Find the word "destruct" in the listing below, then return every line it appears in.

▼

(* ===== verification/Printf.v ===== *)
(** * Formatted printing of the kernel

    The printing half of [lib/vsprintf.c]: [number], [string], the pointer
    formats of [pointer], [format_decode], [vsnprintf] and its siblings.

    The buffer is the object at [buf] ([ob]) and the offset [str - buf]; [e]
    is [end - buf]. A store outside the object is a fault ([None]), and so is
    a variadic argument that is missing or of another type than the
    conversion asks for. A format string is the list of its bytes before the
    NUL and a pointer into it a suffix, as in [Vsprintf.v]. The fields of
    [printf_spec] keep their widths: [field_width] and [precision] wrap at 16
    bits. *)

From stdpp Require Import prelude gmap list strings.
From Stdlib Require Import ZArith Lia.
From S2P Require Import Prelude Vsprintf Bcmutils.

Open Scope Z_scope.
Open Scope list_scope.

Definition ZEROPAD : Z := 1.
Definition SIGN : Z := 2.
Definition PLUS : Z := 4.
Definition SPACE : Z := 8.
Definition LEFT : Z := 16.
Definition SMALL : Z := 32.
Definition SPECIAL : Z := 64.

Inductive format_type :=
  | FORMAT_TYPE_NONE | FORMAT_TYPE_WIDTH | FORMAT_TYPE_PRECISION | FORMAT_TYPE_CHAR
  | FORMAT_TYPE_STR | FORMAT_TYPE_PTR | FORMAT_TYPE_PERCENT_CHAR | FORMAT_TYPE_INVALID
  | FORMAT_TYPE_LONG_LONG | FORMAT_TYPE_ULONG | FORMAT_TYPE_LONG | FORMAT_TYPE_UBYTE
  | FORMAT_TYPE_BYTE | FORMAT_TYPE_USHORT | FORMAT_TYPE_SHORT | FORMAT_TYPE_UINT
  | FORMAT_TYPE_INT | FORMAT_TYPE_NRCHARS | FORMAT_TYPE_SIZE_T | FORMAT_TYPE_PTRDIFF.

Record printf_spec := MkSpec {
  type : format_type;
  flags : Z;           (* u8 *)
  base : Z;            (* u8 *)
  qualifier : Z;       (* u8 *)
  field_width : Z;     (* s16 *)
  precision : Z }.     (* s16 *)

Definition has (fl bit : Z) : bool := ctrue (Z.land fl bit).
Definition spec_02x : printf_spec := MkSpec FORMAT_TYPE_UINT (ZEROPAD + SMALL) 16 255 2 (-1).
Definition spec_d : printf_spec := MkSpec FORMAT_TYPE_INT SIGN 10 255 (-1) (-1).

Lemma decode_02x spec rest :
  pending (type spec) = false -> format_decode (bytes_of "%02x" ++ rest) spec = (rest, spec_02x).
Proof. unfold format_decode. by destruct (type spec). Qed.

Lemma decode_d spec rest :
  pending (type spec) = false -> format_decode (bytes_of "%d" ++ rest) spec = (rest, spec_d).
Proof. unfold format_decode. by destruct (type spec). Qed.

Lemma spec_02x_ok : spec_ok spec_02x.
Proof. split; unfold byte_range, number_base; vm_compute; intuition discriminate. Qed.

Lemma spec_d_ok : spec_ok spec_d.
Proof. split; unfold byte_range, number_base; vm_compute; intuition discriminate. Qed.

Lemma byte_eq (f g : Z -> list Z) v :
  forallb (fun v => bool_decide (f v = g v)) (seqZ 0 256) = true -> byte_range v -> f v = g v.
Proof. intros H Hv. exact (bool_decide_eq_true_1 _ (byte_forallb _ H v Hv)). Qed.

Lemma shows_hex2 v : byte_range v -> number_chars v spec_02x = hex2 v.
Proof. apply (byte_eq (fun v => number_chars v spec_02x)). vm_compute. reflexivity. Qed.

Lemma shows_dec v : byte_range v -> number_chars v spec_d = digit_text false 10 v.
Proof. apply (byte_eq (fun v => number_chars v spec_d)). vm_compute. reflexivity. Qed.

Lemma join_hex os : join_text hex2 58 os = colons os.
Proof. induction os as [|o [|o' os] IH]; [done|done|]. cbn [join_text colons] in *. by rewrite IH. Qed.

Lemma length_join_text show sep (os : list Z) k :
  (forall v, byte_range v -> (length (show v) <= k)%nat) -> Forall byte_range os -> os <> [] ->
  (length (join_text show sep os) + 1 <= (k + 1) * length os)%nat.
Proof.
  intros Hk. induction 1 as [|v os Hv Hos IH]; [done|]. intros _. pose proof (Hk v Hv). cbn [join_text length].
  rewrite length_app. destruct os as [|v' os]; [cbn [length]; lia|]. specialize (IH ltac:(done)). cbn [length] in *. lia.
Qed.

Lemma six_octets (ea : list Z) : (6 <= length ea)%nat -> mapM (zget ea) (seqZ 0 6) = Some (take 6 ea).
Proof. intros. do 6 (destruct ea as [|? ea]; [cbn in *; lia|]). reflexivity. Qed.

Lemma four_octets (ia : list Z) : (4 <= length ia)%nat -> mapM (zget ia) (seqZ 0 4) = Some (take 4 ia).
Proof. intros. do 4 (destruct ia as [|? ia]; [cbn in *; lia|]). reflexivity. Qed.

Lemma octet_args_bytes os : Forall byte_range os -> octet_args os = AInt <$> os.
Proof.
  intros H. apply list_fmap_ext. intros i o Ho. f_equal. rewrite land_255.
  apply Z.mod_small. exact (proj1 (Forall_lookup _ _) H i o Ho).
Qed.

Lemma ether_ntoa_text ea buf b :
  (6 <= length ea)%nat -> Forall byte_range ea -> 0 <= buf < 4294967000 -> (18 <= length b)%nat ->
  bcm_ether_ntoa env ea buf b = Some (colons (take 6 ea) ++ 0 :: drop 18 b).
Proof.
  intros Hl Hb Hbuf Hb18. unfold bcm_ether_ntoa. rewrite six_octets by done. cbn [mbind option_bind].
  assert (Forall byte_range (take 6 ea)) as H6 by (by apply Forall_take).
  assert (length (take 6 ea) = 6%nat) as Hl6 by (rewrite length_take; lia).
  rewrite octet_args_bytes by done.
  change (bytes_of "%02x:%02x:%02x:%02x:%02x:%02x") with (join_fmt (bytes_of "%02x") 58 6). rewrite <- Hl6 at 1.
  assert (length (join_text hex2 58 (take 6 ea)) = 17%nat) as Ht.
  { destruct (take 6 ea) as [|? [|? [|? [|? [|? [|? [|]]]]]]]; try done. }
  rewrite (snprintf_join env (bytes_of "%02x") spec_02x 58 hex2); try done; try lia.
  - cbn [mbind option_bind obuf]. by rewrite join_hex in *; rewrite Ht.
  - apply decode_02x.
  - by right.
  - apply spec_02x_ok.
  - apply shows_hex2.
  - cbn. lia.
Qed.
(* ===== verification/Seqfile.v ===== *)
(** * Sequential files

    [fs/seq_file.c], behind [/proc/kallsyms] and most other files of the proc
    file system: the functions that append to the buffer of a file, and
    [seq_read], [seq_lseek] and [traverse], which turn the records an iterator
    shows into a stream of bytes that can be read in pieces of any size and
    from any position.

    The operations of a file are the class [SeqOps]; what an iterator has to
    promise is the class [SeqRecords], against which the theorems about reads
    are proved and which the files discharge. What [kmalloc] delivers and
    whether [copy_to_user] succeeds are arguments. The version of the file,
    which no function here looks at, and the mutex are left out. *)

From stdpp Require Import prelude gmap list strings.
From Stdlib Require Import ZArith Lia.
From S2P Require Import Prelude Vsprintf Bcmutils Printf.

Open Scope Z_scope.
Open Scope list_scope.

(** ** Appending to the buffer *)

(** [m->buf] with [m->size] its length, and [m->count]. *)
Record sbuf := MkSbuf { sb_buf : list Z; sb_count : Z }.

Definition sb_size (m : sbuf) : Z := Z.of_nat (length (sb_buf m)).

(** The new buffer and the result; [base] is the address of the buffer. *)
Definition seq_printf (env : kenv) (base : Z) (f : list Z) (args : list arg) (m : sbuf) : option (sbuf * Z) :=
  if sb_count m <? sb_size m then
    r ← vsnprintf env (base + sb_count m) (drop (Z.to_nat (sb_count m)) (sb_buf m)) (sb_size m - sb_count m) f args;
    let b := take (Z.to_nat (sb_count m)) (sb_buf m) ++ obuf r in
    if u32 (sb_count m + ret r) <? sb_size m then Some (MkSbuf b (sb_count m + ret r), 0)
    else Some (MkSbuf b (sb_size m), -1)
  else Some (MkSbuf (sb_buf m) (sb_size m), -1).

Definition seq_putc (c : Z) (m : sbuf) : option (sbuf * Z) :=
  if sb_count m <? sb_size m then
    b ← zset (sb_buf m) (sb_count m) c; Some (MkSbuf b (sb_count m + 1), 0)
  else Some (m, -1).

Definition seq_write (data : list Z) (len : Z) (m : sbuf) : option (sbuf * Z) :=
  if u32 (sb_count m + len) <? sb_size m then
    b ← memcpy_at (sb_buf m) (sb_count m) data len; Some (MkSbuf b (sb_count m + len), 0)
  else Some (MkSbuf (sb_buf m) (sb_size m), -1).

Definition seq_puts (s : list Z) (m : sbuf) : option (sbuf * Z) :=
  let len := Z.of_nat (length s) in
  if u32 (sb_count m + len) <? sb_size m then
    b ← memcpy_at (sb_buf m) (sb_count m) s len; Some (MkSbuf b (sb_count m + len), 0)
  else Some (MkSbuf (sb_buf m) (sb_size m), -1).

(** An octal escape. *)
Definition octal (c : Z) : list Z :=
  [92; 48 + Z.shiftr (Z.land c 192) 6; 48 + Z.shiftr (Z.land c 56) 3; 48 + Z.land c 7].

(** [strchr(esc, c)] for a character that is not the NUL. *)
Definition escaped (esc : list Z) (c : Z) : bool := bool_decide (c ∈ esc).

▲

* **OUTPUT**:
Proof. unfold format_decode. by destruct (type spec). Qed.
Proof. unfold format_decode. by destruct (type spec). Qed.
  rewrite length_app. destruct os as [|v' os]; [cbn [length]; lia|]. specialize (IH ltac:(done)). cbn [length] in *. lia.
Proof. intros. do 6 (destruct ea as [|? ea]; [cbn in *; lia|]). reflexivity. Qed.
Proof. intros. do 4 (destruct ia as [|? ia]; [cbn in *; lia|]). reflexivity. Qed.
  { destruct (take 6 ea) as [|? [|? [|? [|? [|? [|? [|]]]]]]]; try done. }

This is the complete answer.